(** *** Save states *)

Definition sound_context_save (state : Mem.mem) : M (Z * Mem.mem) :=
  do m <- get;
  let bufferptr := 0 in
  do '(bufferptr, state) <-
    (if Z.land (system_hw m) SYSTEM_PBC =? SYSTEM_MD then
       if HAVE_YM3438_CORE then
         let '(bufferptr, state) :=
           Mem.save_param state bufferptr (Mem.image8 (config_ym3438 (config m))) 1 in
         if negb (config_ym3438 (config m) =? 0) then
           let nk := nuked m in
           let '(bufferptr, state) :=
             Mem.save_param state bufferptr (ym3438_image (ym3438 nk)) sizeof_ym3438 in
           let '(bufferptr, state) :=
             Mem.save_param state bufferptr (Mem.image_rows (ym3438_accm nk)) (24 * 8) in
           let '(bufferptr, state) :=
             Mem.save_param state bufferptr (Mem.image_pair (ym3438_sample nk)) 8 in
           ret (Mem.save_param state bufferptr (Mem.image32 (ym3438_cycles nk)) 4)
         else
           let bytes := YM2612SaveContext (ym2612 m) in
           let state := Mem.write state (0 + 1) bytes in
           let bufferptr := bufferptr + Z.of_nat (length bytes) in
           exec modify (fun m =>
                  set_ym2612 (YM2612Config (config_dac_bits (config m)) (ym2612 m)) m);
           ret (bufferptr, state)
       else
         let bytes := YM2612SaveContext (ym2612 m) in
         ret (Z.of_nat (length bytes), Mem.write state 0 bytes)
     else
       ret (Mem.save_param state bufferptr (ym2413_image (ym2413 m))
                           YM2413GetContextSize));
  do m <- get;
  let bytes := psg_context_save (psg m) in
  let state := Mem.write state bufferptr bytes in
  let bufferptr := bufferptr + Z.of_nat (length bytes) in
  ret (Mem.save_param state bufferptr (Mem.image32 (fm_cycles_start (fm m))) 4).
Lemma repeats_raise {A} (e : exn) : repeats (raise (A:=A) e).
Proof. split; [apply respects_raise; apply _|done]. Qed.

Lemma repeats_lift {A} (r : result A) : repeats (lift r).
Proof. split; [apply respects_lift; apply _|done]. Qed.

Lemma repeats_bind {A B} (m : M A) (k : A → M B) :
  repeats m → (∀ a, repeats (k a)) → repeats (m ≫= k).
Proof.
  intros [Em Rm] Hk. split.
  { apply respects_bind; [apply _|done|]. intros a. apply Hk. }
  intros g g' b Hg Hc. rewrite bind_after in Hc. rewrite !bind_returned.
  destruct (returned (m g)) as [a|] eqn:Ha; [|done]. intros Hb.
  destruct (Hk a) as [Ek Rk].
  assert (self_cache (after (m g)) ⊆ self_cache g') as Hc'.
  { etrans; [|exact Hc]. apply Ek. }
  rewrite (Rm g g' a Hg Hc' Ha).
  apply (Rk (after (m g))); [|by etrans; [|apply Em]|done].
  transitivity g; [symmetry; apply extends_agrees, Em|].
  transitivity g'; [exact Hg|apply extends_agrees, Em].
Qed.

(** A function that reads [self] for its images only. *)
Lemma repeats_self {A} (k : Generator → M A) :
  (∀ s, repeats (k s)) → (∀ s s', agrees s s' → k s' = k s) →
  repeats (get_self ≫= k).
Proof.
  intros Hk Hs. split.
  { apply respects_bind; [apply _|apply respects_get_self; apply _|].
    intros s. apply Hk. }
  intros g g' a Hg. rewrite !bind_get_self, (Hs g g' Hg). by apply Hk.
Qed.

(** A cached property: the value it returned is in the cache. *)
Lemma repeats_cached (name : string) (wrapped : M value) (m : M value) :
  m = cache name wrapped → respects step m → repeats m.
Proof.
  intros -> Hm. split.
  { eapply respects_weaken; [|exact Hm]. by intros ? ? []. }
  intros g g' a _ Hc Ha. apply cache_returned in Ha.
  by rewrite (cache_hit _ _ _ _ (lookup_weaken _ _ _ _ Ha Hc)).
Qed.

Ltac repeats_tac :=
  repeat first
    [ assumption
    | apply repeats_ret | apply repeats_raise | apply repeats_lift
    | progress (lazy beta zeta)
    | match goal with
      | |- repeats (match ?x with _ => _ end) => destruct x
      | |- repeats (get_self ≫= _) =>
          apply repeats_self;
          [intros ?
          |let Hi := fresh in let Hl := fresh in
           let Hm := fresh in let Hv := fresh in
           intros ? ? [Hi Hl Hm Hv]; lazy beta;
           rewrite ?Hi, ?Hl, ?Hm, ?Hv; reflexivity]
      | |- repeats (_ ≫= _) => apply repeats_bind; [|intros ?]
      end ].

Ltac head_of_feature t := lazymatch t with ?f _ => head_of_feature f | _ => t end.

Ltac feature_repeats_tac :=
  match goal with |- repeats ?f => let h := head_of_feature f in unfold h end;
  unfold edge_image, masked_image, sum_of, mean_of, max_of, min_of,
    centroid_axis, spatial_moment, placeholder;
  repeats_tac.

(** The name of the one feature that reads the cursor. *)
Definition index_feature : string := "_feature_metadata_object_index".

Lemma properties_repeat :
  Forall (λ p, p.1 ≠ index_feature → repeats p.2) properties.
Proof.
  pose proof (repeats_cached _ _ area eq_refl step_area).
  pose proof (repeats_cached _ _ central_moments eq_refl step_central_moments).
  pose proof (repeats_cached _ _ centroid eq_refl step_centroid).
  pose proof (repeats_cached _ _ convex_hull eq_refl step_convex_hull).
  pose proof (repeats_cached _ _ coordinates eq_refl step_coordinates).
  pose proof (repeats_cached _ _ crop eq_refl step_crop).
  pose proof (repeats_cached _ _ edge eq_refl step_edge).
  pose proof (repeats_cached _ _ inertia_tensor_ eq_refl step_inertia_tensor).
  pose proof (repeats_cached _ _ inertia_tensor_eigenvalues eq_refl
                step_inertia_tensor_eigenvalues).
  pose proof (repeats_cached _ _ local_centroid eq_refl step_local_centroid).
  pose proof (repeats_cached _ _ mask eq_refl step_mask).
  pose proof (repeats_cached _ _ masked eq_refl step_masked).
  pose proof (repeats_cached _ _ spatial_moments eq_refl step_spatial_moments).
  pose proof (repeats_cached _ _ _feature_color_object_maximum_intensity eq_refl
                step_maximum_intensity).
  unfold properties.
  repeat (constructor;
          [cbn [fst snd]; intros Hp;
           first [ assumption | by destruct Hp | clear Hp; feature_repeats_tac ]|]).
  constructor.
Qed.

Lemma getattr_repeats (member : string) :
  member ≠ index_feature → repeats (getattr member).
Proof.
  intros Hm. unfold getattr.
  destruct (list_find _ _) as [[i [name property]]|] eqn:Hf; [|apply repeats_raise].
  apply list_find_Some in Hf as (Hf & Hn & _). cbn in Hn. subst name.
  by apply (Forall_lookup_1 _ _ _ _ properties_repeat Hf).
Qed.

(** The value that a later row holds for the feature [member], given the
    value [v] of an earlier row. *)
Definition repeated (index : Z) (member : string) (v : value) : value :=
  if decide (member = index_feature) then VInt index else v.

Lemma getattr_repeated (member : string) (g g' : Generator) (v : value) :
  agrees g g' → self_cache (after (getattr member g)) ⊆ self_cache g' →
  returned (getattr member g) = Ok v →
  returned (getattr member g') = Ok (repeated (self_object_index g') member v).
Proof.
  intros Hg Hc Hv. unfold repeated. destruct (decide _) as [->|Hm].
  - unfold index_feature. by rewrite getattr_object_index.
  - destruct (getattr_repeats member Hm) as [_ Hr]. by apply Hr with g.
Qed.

...

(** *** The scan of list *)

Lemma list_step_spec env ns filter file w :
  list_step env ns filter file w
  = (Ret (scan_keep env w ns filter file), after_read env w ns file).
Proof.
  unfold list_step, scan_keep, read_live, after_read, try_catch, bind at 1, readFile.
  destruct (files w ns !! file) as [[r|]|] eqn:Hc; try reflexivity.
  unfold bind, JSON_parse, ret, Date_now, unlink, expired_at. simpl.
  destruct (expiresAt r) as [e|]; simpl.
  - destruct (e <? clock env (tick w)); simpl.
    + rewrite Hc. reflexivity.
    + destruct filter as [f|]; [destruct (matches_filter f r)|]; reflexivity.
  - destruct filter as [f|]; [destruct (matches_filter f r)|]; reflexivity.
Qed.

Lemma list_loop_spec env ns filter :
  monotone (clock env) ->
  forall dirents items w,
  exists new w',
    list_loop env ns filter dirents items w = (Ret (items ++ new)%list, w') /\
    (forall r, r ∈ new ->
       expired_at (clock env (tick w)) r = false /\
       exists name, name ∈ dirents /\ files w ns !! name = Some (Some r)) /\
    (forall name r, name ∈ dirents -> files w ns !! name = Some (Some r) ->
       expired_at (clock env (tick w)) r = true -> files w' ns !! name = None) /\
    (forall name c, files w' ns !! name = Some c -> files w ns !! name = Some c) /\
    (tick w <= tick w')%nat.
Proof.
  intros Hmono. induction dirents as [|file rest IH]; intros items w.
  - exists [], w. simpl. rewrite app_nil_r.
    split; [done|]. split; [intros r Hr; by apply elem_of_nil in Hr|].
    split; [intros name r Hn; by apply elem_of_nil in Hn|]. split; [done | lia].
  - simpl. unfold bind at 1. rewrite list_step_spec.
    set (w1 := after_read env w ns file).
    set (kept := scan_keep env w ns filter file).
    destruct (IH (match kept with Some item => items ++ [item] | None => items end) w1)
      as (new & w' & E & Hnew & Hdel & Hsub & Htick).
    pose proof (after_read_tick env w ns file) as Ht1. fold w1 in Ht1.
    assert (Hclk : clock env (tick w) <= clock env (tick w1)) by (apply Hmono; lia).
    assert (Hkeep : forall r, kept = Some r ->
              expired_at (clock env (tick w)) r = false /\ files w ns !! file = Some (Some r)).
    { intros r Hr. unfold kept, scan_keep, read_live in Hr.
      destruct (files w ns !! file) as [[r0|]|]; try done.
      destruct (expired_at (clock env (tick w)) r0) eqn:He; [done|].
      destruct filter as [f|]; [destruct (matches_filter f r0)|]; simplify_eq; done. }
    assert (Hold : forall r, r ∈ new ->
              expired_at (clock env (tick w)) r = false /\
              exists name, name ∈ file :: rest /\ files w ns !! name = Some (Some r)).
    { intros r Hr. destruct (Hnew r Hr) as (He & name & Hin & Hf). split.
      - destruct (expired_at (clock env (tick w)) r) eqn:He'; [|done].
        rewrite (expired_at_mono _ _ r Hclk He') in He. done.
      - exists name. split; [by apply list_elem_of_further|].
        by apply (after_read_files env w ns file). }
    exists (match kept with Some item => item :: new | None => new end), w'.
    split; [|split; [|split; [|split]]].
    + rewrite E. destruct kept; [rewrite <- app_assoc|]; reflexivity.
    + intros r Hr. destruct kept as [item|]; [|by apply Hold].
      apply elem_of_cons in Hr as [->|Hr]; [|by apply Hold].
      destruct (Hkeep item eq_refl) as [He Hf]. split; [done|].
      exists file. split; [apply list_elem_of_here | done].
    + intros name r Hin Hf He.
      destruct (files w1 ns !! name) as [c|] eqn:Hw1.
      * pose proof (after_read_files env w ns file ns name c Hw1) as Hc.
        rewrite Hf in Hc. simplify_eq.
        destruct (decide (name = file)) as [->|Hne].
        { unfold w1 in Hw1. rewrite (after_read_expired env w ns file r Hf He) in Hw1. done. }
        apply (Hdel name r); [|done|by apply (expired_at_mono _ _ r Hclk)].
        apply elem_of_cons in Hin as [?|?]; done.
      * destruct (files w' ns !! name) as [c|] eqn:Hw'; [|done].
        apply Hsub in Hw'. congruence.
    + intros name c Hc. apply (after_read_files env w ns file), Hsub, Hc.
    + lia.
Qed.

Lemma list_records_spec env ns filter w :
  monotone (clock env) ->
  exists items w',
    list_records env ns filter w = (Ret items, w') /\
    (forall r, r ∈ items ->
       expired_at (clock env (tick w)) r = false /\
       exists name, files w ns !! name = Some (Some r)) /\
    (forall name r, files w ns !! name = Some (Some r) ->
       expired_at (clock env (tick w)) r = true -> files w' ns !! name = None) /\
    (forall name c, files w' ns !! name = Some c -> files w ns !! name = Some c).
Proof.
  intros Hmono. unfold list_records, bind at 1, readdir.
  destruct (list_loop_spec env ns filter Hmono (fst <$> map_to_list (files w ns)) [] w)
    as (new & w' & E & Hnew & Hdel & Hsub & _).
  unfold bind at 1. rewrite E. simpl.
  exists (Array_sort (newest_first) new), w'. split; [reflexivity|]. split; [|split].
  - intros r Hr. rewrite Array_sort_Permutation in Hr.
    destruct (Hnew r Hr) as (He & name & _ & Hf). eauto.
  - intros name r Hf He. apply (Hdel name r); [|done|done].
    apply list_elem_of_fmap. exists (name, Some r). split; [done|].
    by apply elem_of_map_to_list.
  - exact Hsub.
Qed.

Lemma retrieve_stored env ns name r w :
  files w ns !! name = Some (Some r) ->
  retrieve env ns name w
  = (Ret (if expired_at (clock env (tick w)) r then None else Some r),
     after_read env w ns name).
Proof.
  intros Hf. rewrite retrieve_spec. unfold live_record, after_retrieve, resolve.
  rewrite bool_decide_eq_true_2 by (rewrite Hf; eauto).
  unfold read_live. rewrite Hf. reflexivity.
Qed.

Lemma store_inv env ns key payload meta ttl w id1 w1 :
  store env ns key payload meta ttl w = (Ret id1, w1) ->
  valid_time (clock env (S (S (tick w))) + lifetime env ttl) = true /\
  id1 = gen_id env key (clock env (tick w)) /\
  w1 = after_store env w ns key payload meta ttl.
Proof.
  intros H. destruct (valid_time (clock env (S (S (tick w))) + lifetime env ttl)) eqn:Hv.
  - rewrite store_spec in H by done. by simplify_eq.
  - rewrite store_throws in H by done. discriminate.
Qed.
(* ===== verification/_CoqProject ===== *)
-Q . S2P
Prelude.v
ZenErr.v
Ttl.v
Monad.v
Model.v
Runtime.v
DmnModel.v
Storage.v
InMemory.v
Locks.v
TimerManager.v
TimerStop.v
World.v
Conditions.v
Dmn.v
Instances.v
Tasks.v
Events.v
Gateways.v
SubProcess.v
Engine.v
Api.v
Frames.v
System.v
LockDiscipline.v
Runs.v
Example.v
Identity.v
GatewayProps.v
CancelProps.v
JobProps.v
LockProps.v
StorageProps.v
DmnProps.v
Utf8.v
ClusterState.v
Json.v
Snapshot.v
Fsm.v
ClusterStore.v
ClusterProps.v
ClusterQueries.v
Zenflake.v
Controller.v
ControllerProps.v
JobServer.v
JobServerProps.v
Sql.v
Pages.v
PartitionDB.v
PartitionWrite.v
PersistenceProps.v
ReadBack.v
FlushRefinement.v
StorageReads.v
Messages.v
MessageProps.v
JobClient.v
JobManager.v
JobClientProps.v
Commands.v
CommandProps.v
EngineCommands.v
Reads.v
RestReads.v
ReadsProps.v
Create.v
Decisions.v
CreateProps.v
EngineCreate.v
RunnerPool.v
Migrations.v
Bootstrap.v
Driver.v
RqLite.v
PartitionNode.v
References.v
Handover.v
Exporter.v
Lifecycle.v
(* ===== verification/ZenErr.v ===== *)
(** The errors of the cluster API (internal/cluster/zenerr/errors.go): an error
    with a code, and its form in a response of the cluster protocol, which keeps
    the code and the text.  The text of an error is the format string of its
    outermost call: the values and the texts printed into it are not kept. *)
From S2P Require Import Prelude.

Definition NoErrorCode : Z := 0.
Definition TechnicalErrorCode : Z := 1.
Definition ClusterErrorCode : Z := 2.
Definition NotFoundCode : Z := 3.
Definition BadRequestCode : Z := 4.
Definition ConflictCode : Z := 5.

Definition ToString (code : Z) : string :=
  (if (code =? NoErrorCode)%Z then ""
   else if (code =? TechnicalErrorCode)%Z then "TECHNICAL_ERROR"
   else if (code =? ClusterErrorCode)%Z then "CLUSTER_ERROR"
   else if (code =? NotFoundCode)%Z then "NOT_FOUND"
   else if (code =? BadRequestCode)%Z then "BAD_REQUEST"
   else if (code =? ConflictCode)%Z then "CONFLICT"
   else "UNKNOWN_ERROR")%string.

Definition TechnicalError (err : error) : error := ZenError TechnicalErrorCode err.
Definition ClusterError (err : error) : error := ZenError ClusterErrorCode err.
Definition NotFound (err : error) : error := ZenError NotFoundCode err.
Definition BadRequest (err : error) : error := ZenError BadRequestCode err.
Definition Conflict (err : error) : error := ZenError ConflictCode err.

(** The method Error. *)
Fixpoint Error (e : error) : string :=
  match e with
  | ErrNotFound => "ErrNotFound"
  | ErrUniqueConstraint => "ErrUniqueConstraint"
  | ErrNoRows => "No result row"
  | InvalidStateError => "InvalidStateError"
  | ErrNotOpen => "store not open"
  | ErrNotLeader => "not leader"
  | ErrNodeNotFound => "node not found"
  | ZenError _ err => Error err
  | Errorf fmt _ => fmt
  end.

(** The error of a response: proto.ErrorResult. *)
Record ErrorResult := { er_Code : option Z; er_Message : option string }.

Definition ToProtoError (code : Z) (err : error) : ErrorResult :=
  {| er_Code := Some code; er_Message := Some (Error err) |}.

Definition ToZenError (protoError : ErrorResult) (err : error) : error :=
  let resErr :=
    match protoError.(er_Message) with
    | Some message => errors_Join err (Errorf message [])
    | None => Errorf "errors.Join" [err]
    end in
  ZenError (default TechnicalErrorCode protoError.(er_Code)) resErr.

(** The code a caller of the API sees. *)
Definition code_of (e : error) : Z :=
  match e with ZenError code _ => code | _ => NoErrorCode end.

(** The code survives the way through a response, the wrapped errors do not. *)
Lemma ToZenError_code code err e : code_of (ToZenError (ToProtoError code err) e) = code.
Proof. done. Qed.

### Your task
Copy out every line above where "Hnew" is present.

### Task output
      as (new & w' & E & Hnew & Hdel & Hsub & Htick).
    { intros r Hr. destruct (Hnew r Hr) as (He & name & Hin & Hf). split.
    as (new & w' & E & Hnew & Hdel & Hsub & _).
    destruct (Hnew r Hr) as (He & name & _ & Hf). eauto.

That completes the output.